April 29, 2015 § 29 Comments
The story of the 2015 Belgian Waffle Ride was the story of a bunch of people, the majority of whom didn’t even do the ride.
My slog across the dirt and somewhat-paved roads of North County San Diego was essentially a mosaic image of good-hearted volunteers, beginning on Saturday morning when scores of orange-shirted SPY employees began setting up the expo area. The weather was rainy and cold and it seemed as if the day of the big ride would be a true Belgian mudfest, but no one seemed in the least bit perturbed. Dispositions were as sunny as if the sun had been out and forecast for the next 48 hours.
Led by Victor Sheldon, volunteers like Logan Fiedler, Brian Zink, Stephen Lavery, Tait Campbell, Dan Cobley, and a whole host of others sallied forth to put up markers and hammer in wooden staked directional signage for over 125 different turns, many of which were set along dirt paths miles from pavement.
The pre-registration tent was staffed with people who cheerily took on the task of putting names and ID’s to packets, and of course dealing with the inevitable registration snafus of “Where’s my fuggin’ packet?” and “Can I register for my pal Dilbert?” and “I ordered an S but do you have an XXL?” Didn’t matter. They were equal to every task.
The day of the ride everything was more intense by orders of magnitude. A giant start/finish area had to be set up and a short cobbled section was installed, but participants saw none of that effort because we were welcomed to the area, seamlessly and flawlessly, by more orange-clad volunteers. It’s easy to believe that they were smiling at the beginning. It’s incredible that 8 or 9 or 10 hours later they were still smiling and cheering us on as we crossed the home line.

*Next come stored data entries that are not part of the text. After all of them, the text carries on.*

(* ===== verification/BenchPlan.v ===== *)
(** * Properties of the benchmark's plan

    Every channel and every goroutine is placed exactly once, in order and within
    the caps; roles are carved in global order; and a configuration is refused with
    an error or resolved, with a panic only where [make] exceeds the address space. *)

From S2P Require Import Prelude BenchTopology BenchPlacement.

(** ** The sorted slots *)

Lemma gi_of_fmap slots slots' p : sl_GlobalIndex <$> slots = sl_GlobalIndex <$> slots' → gi_of slots p = gi_of slots' p.
Proof.
  intros He. unfold gi_of. apply (f_equal (lookup p)) in He. rewrite !list_lookup_fmap in He.
  destruct (slots !! p), (slots' !! p); naive_solver.
Qed.

Lemma gi_of_all slots : gi_of slots <$> seq 0 (length slots) = sl_GlobalIndex <$> slots.
Proof.
  apply list_eq. intros i. rewrite !list_lookup_fmap. unfold gi_of. destruct (decide (i < length slots)%nat) as [Hi|Hi].
  - rewrite lookup_seq_lt by done. simpl. destruct (lookup_lt_is_Some_2 _ _ Hi) as [s ->]. done.
  - by rewrite !lookup_ge_None_2 by (rewrite ?length_seq; lia).
Qed.

Lemma sort_slots_perm slots : sort_slots slots ≡ₚ seq 0 (length slots).
Proof. apply merge_sort_Permutation. Qed.

Lemma NoDup_sort_slots slots : NoDup (sort_slots slots).
Proof. rewrite sort_slots_perm. apply NoDup_seq. Qed.

Lemma seqZ_StronglySorted m n : StronglySorted Z.lt (seqZ m n).
Proof.
  destruct (decide (n ≤ 0)); [rewrite seqZ_nil by lia; constructor|].
  rewrite <-(Z2Nat.id n) by lia. generalize (Z.to_nat n) as k. clear. intros k. revert m. induction k as [|k IH]; intros m; [constructor|].
  rewrite seqZ_cons by lia. constructor; [|apply Forall_forall; intros x ?%elem_of_seqZ; lia].
  replace (Z.pred (Z.of_nat (S k))) with (Z.of_nat k) by lia. apply IH.
Qed.
Lemma flag_Set_valid f st st' :
  flag_Set f st = Ok st' → validateDistribution st.1 = Ok tt → validateDistribution st'.1 = Ok tt.
Proof.
  rewrite !validateDistribution_iff. destruct f as [a s|s]; simpl.
  - unfold axis_Set. destruct (Atoi s); [|done]. intros [= <-] Hv b. simpl. autorewrite with axis. apply Hv.
  - intros (a & -> & _ & Hm)%distribution_Set_inv Hv b. simpl. autorewrite with axis. case_decide; [by apply Hm|apply Hv].
Qed.

(** The order-sensitive -distribution flag binds to the axis flag before it: for any
    sequence of distinct axis flags in any order, each with an integer and followed by a
    mode in any letter case, parsing succeeds, each of those axes gets its own value and
    mode and nothing else of the configuration changes; a -distribution with no axis
    flag before it is refused; and no sequence of flags leads to a mode that validation
    refuses. *)
Theorem distribution_binds_to_axis (gs : list axis_group) (c : Config) (cur : AxisCursor) :
  Forall group_ok gs → NoDup (g_axis <$> gs) →
  (∃ cur', parse_axes (concat (group_args <$> gs)) (c, cur) = Ok (foldl group_set c gs, cur')) ∧
  (∀ g, g ∈ gs → axis_value (g_axis g) (foldl group_set c gs) = g_value g ∧
                 axis_dist (g_axis g) (foldl group_set c gs) = ToLower (g_mode g)) ∧
  (∀ a, a ∉ g_axis <$> gs → axis_value a (foldl group_set c gs) = axis_value a c ∧
                            axis_dist a (foldl group_set c gs) = axis_dist a c) ∧
  (∀ s l, ∃ e, parse_axes (FDistribution s :: l) (c, mkCursor "") = Err e) ∧
  (∀ l c' cur', parse_axes l (c, cur) = Ok (c', cur') → validateDistribution c = Ok tt → validateDistribution c' = Ok tt).
Proof.
  intros Hok Hnd. split_and!; [by apply parse_groups| |intros a; by apply groups_other|..].
  - clear Hok. revert c. induction gs as [|g gs IH]; intros c g' Hg; [by apply elem_of_nil in Hg|].
    rewrite fmap_cons, NoDup_cons in Hnd. destruct Hnd as [Hni Hnd]. apply elem_of_cons in Hg as [->|Hg]; [|by apply IH].
    simpl. destruct (groups_other _ gs (group_set c g) Hni) as [-> ->]. unfold group_set. autorewrite with axis.
    by rewrite !decide_True.
  - intros s l. unfold parse_axes. cbn [foldE flag_Set]. unfold distribution_Set. simpl.
    do 2 (case_decide; [by eexists|]). by eexists.
  - clear. intros l. revert c cur. induction l as [|f l IH]; intros c cur c' cur' E Hv; unfold parse_axes in E; simpl in E.
    { by simplify_eq. }
    destruct (flag_Set f (c, cur)) as [[c1 cur1]| |] eqn:Ef; simpl in E; [|done..].
    apply (IH c1 cur1 c' cur'); [done|]. by apply (flag_Set_valid _ _ _ Ef).
Qed.
(** Joining a directory name and a relative path name: resolution goes
    on from the directory. *)
Lemma resolve_join_relative cwd d s tp :
  resolve cwd d = Some tp → startswith_sep s = false →
  resolve cwd (join d s) = Some (fold_left step (split_sep s) tp).
Proof.
  intros Hd Hs. unfold join. rewrite Hs.
  assert (d ≠ "") as Hne by (intros ->; done).
  unfold resolve in Hd. destruct (String.eqb d "") eqn:Ed.
  { by apply String.eqb_eq in Ed. }
  simpl. injection Hd as Hd.
  destruct (endswith_sep d) eqn:Ee.
  - apply endswith_sep_inv in Ee as [d' ->].
    unfold resolve. rewrite append_nonempty by done.
    rewrite startswith_sep_app by done. f_equal.
    rewrite append_assoc, app_cons, app_nil.
    rewrite split_sep_app.
    rewrite split_sep_app, !walk_app in *. simpl in *.
    unfold step at 1 in Hd. simpl in Hd. by rewrite Hd.
  - unfold resolve. rewrite append_nonempty by done.
    rewrite startswith_sep_app by done. f_equal.
    change (d +:+ "/" +:+ s) with (d +:+ String slash s).
    by rewrite split_sep_app, walk_app, Hd.
Qed.

Lemma walk_prefix cs p :
  Forall (λ c, c ≠ "..") cs → p `prefix_of` fold_left step cs p.
Proof.
  revert p. induction cs as [|c cs IH]; intros p Hcs; [done|].
  inversion_clear Hcs as [|?? Hc Hrest]. simpl.
  etrans; [|by apply IH]. unfold step.
  destruct (String.eqb c "" || String.eqb c "."); [done|].
  apply String.eqb_neq in Hc as ->. by apply prefix_app_r.
Qed.

End TargetPaths.

(** X14. A target cannot name an absolute path.  What is left of a
    target after [lstrip("./")] never starts with a separator, so
    [os.path.join] never drops the mount root: the path looked up is
    resolved from the mount root on, piece by piece, and when no piece
    is [..] it lies inside the mount root.  ([/etc/passwd] is looked up
    at [/host_data/etc/passwd].) *)
Theorem target_stays_under_mount_root (cwd : path) (mount_root target : string)
    (mp : path) :
  FS.resolve cwd mount_root = Some mp →
  let rest := PyStr.lstrip "./" target in
  PyStr.startswith_sep rest = false ∧
  FS.resolve cwd (full_path_of mount_root target)
    = Some (fold_left FS.step (PyStr.split_sep rest) mp) ∧
  (Forall (λ c, c ≠ "..") (PyStr.split_sep rest) →
   ∃ sp, FS.resolve cwd (full_path_of mount_root target) = Some sp ∧ mp `prefix_of` sp).
Proof.
  intros Hmr rest.
  pose proof (lstrip_not_abs target) as Hrel. fold rest in Hrel.
  pose proof (resolve_join_relative cwd mount_root rest mp Hmr Hrel) as Hres.
  split; [done|]. split; [done|]. intros Hup. eexists. split; [exact Hres|].
  by apply walk_prefix.
Qed.

Lemma target_stays_under_mount_root_witness :
  FS.resolve [] (full_path_of MOUNT_ROOT "/etc/passwd") = Some ["host_data"; "etc"; "passwd"] ∧
  ∃ sp, FS.resolve [] (full_path_of MOUNT_ROOT "./data/logs") = Some sp ∧
        ["host_data"] `prefix_of` sp.
Proof.
  split.
  - exact (proj1 (proj2 (target_stays_under_mount_root [] MOUNT_ROOT "/etc/passwd"
                           ["host_data"] eq_refl))).
  - apply (proj2 (proj2 (target_stays_under_mount_root [] MOUNT_ROOT "./data/logs"
                           ["host_data"] eq_refl))).
    repeat constructor; discriminate.
Defined.

(** ** How the process can end *)

(** X15. The process ends with exit status 0 or 1 and no other: every
    [sys.exit] of the program has code 1, and everything else that
    leaves [main] is an uncaught exception. *)
Theorem exit_status_zero_or_one (X : Externals) (w : World) :
  exit_status (main X w).1 = 0%Z ∨ exit_status (main X w).1 = 1%Z.
Proof.
  pose proof (raises_main X w) as Hf.
  destruct (main X w).1 as [[]|e]; [by left|right].
  by apply fatal_exn_status, Hf.
Qed.

(** ** A temp directory that is a file *)

Section Blocked.
Import FS Tree.

Lemma mkdir_p_file fs at_ todo d :
  todo ≠ [] → fs !! (at_ ++ todo) = Some (Reg d) → mkdir_p fs at_ todo = None.
Proof.
  revert fs at_. induction todo as [|c rest IH]; intros fs at_ Hne Hf; [done|].
  simpl. destruct rest as [|c' rest].
  { by rewrite Hf. }
  assert (at_ ++ c :: c' :: rest = (at_ ++ [c]) ++ c' :: rest) as Heq
    by by rewrite <- app_assoc.
  rewrite Heq in Hf.
  destruct (fs !! (at_ ++ [c])) as [[|d']|] eqn:Hp; [by apply IH|done|].
  apply IH; [done|]. rewrite lookup_insert_ne; [done|].
  intros E. apply (f_equal length) in E. rewrite !length_app in E. simpl in E. lia.
Qed.

Lemma makedirs_on_file s p d w :
  resolve (w_cwd w) s = Some p → lookup (w_fs w) p = Some (Reg d) →
  makedirs s w = (Raise (PyExc OSError (EEXIST +:+ ": " +:+ PyStr.repr s)), w).
Proof.
  intros Hs Hp. unfold makedirs. rewrite Hs.
  destruct p as [|x p]; [done|].
  by rewrite (mkdir_p_file (w_fs w) [] (x :: p) d).
Qed.

End Blocked.

(** X16. When the path of the temp directory is taken by a regular
    file, [os.makedirs] fails, the failure is printed and handed to the
    notifier, and then the cleanup step itself raises on [os.listdir]:
    [Run] ends with that [OSError] in place of the [sys.exit(1)] of its
    handler.  The files are as they were. *)
Theorem temp_dir_taken_by_file (X : Externals) (self : Backuper) (w : World)
    (tp : path) (d : fdata) :
  FS.resolve (w_cwd w) (_temp_dir self) = Some tp →
  FS.lookup (w_fs w) tp = Some (Reg d) →
  let msg := EEXIST +:+ ": " +:+ PyStr.repr (_temp_dir self) in
  Run X self w =
    (Raise (PyExc OSError (ENOTDIR +:+ ": " +:+ PyStr.repr (_temp_dir self))),
     with_trace (w_trace w ++ Stdout ("CRITICAL ERROR: " +:+ msg)
                   :: notify_events X (_notifier self) (error_text msg)
                   ++ [Stdout cleanup_banner]) w).
Proof.
  intros Htd Htp msg.
  rewrite Run_unfold. unfold try_finally. rewrite Run_guarded_run.
  unfold Run_try. rewrite bind_run, (makedirs_on_file _ tp d) by done.
  rewrite (cleanup_on_file self _ tp d) by done.
  cbn [w_trace with_trace]. f_equal. unfold with_trace. cbn.
  by rewrite <- app_assoc.
Qed.

(** A host on which [/tmp/backup] is a regular file. *)
Definition world_blocked : World := {|
  w_env := w_env Scenario.world;
  w_cwd := [];
  w_fs := <[ ["tmp"; "backup"] := Reg (Text "") ]> Scenario.files;
  w_trace := []
|}.

Lemma temp_dir_taken_by_file_witness :
  (Run Scenario.ext Scenario.backuper world_blocked).1
    = Raise (PyExc OSError "[Errno 20] Not a directory: '/tmp/backup'") ∧
  posts (w_trace (Run Scenario.ext Scenario.backuper world_blocked).2)
    = [error_text "[Errno 17] File exists: '/tmp/backup'"].
Proof.
  rewrite (temp_dir_taken_by_file Scenario.ext Scenario.backuper world_blocked
             ["tmp"; "backup"] (Text "") eq_refl eq_refl).
  split; reflexivity.
Defined.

For sheer survival the vast majority of riders could not have finished without the volunteers who staffed the refreshments stands. The bananas, electrolytes, energy gels, cokes, and gallons of water made the difference between finishing and not, and the aid stations provided their services under incredible stress: A group of 20 or 30 would roll up, screaming, gasping, choking, famished, begging, elbowing, and in a matter of seconds each rider would have multiple refilled water bottles, pockets filled with food or gels, a pat on the back, a shout of encouragement, and a push to get going again.

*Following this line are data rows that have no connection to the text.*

Definition studio (dataset : option (list (option json)))
           (translation : outcome pystr) : Collaborators := {|
  isfile := fun p => existsb (pystr_eqb p) [u "a.wav"; u "A/x.wav"; u "A/sub/y.wav"];
  listdir := fun p => if pystr_eqb p (u "A") then Some example_tree else None;
  open_dataset := fun p => if pystr_eqb p dataset_path then dataset else None;
  recognize_google := fun _ _ => Ok (u "mera naam hai");
  detect := fun _ _ => Ok (u "hi");
  new_translator := fun _ => Ok tt;
  translate := fun _ _ _ => translation;
  open_w := fun _ _ => true;
  write_ok := fun _ _ _ _ => true
|}.

(** Scores in hundredths, printed with two decimals. *)
Definition digit (n : N) : N := (48 + n mod 10)%N.

Definition hundredths : Confidence := {|
  score := N;
  format_2f := fun n => [digit (n / 100); 46%N; digit (n / 10); digit n]
|}.

(** ** Python floats and the format [.2f] *)









Definition naam_line : json :=
  JObj [(u "translation", JObj [(u "hi_ng", JStr (u "Naam")); (u "en", JStr naam_hindi)])].

Definition normalised : pystr := u "mera " ++ naam_hindi ++ u " hai".

Definition fresh : world :=
  {| HINGLISH_TO_HINDI := naam_lexicon; cwd := []; trace := [] |}.

Definition done : world :=
  {| HINGLISH_TO_HINDI := naam_lexicon;
     cwd := [(u "a-transcript.txt", u "a:" ++ [newline] ++ u "my name is")];
     trace := [] |}.

Definition blank : world :=
  {| HINGLISH_TO_HINDI := []; cwd := []; trace := [] |}.

(** A setting where every collaborator's answer can be chosen. *)
Definition booth (heard language translation : outcome pystr)
           (writable : bool) : Collaborators := {|
  isfile := fun p => existsb (pystr_eqb p) [u "a.wav"; u "A/x.wav"; u "A/sub/y.wav"];
  listdir := fun p => if pystr_eqb p (u "A") then Some example_tree else None;
  open_dataset := fun _ => None;
  recognize_google := fun _ _ => heard;
  detect := fun _ _ => language;
  new_translator := fun _ => Ok tt;
  translate := fun _ _ _ => translation;
  open_w := fun _ _ => writable;
  write_ok := fun _ _ _ _ => true
|}.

The volunteers did this for twelve solid hours.
Our survival was further abetted by the turn volunteers. Tricky or potentially problematic turns like Lemon Twist and Questhaven (staffed by my friend Serge Issakov), or the turnaround at Del Dios, had small crews to slow or stop traffic, wave us along, and make sure that our safety was paramount. They did all this with smiles and extra bottles of water for those who needed them. The small crew who had set up their own tent en route to Fortuna saved my BWR by plying me with the last two bottles of GQ6 electrolyte. Without it I’d still be out there somewhere, mumbling, dessicated, looking for the beer garden.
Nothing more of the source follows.